* [GIVEN DATA]:
———

(** * libjavabuildpack: the buildpack packager ([packager.go])

    A shallow embedding of [Packager] and of the library functions it calls,
    followed by the properties of the packaging flow.

    Go strings are byte sequences; they are modelled as [list ascii].  The
    functions of the Go standard library ([strings], [path/filepath], [fmt],
    [time], [os], [os/exec], [archive/tar]) are modelled for Unix, at the
    level of detail the packager observes.  A Go function that returns an
    [error] is a computation on the world of the run that may fail; what it
    has done before failing stays done.

    [defaultLogger] and [DefaultPackager] only build the [Packager] value
    from the environment; the embedding starts from a [Packager]. *)

From Stdlib Require Import Ascii String ZArith DecimalString.
From stdpp Require Import gmap strings list fin_maps.

Local Open Scope Z_scope.
Local Open Scope nat_scope.
Local Open Scope list_scope.

(** ** Go strings *)

Abbreviation gostring := (list ascii).

(** A string literal as a Go string. *)
Definition str (s : string) : gostring := list_ascii_of_string s.

Module strings.

(** [strings.HasPrefix(s, prefix)]. *)
Definition HasPrefix (s prefix : gostring) : bool :=
  bool_decide (prefix `prefix_of` s).

(** [strings.Index(s, substr)]: the offset of the first instance of
    [substr] in [s]; Go's [-1] is [None]. *)
Fixpoint Index (s substr : gostring) : option nat :=
  if HasPrefix s substr then Some 0
  else match s with
       | [] => None
       | _ :: s' => S <$> Index s' substr
       end.

(** [strings.Contains(s, substr)] is [Index(s, substr) >= 0]. *)
Definition Contains (s substr : gostring) : bool :=
  bool_decide (is_Some (Index s substr)).

(** [strings.Join(elems, sep)]. *)
Fixpoint Join (elems : list gostring) (sep : gostring) : gostring :=
  match elems with
  | [] => []
  | [e] => e
  | e :: rest => e ++ sep ++ Join rest sep
  end.

(** The loop of [genSplit]: cut [s] at the next instance of [sep], keep
    the part before it and go on after it; the last piece is what is left.
    [fuel] bounds the number of cuts. *)
Fixpoint Split_loop (sep : gostring) (fuel : nat) (s : gostring)
  : list gostring :=
  match fuel with
  | 0 => [s]
  | S fuel' =>
      match Index s sep with
      | None => [s]
      | Some m => take m s :: Split_loop sep fuel' (drop (m + length sep) s)
      end
  end.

———

* [AIM OF THE EXERCISE]: From the line containing "the part before" down to the last line of the data, transcribe every line exactly; nothing else should appear.

* [EXERCISE SOLUTION]:
    the part before it and go on after it; the last piece is what is left.
    [fuel] bounds the number of cuts. *)
Fixpoint Split_loop (sep : gostring) (fuel : nat) (s : gostring)
  : list gostring :=
  match fuel with
  | 0 => [s]
  | S fuel' =>
      match Index s sep with
      | None => [s]
      | Some m => take m s :: Split_loop sep fuel' (drop (m + length sep) s)
      end
  end.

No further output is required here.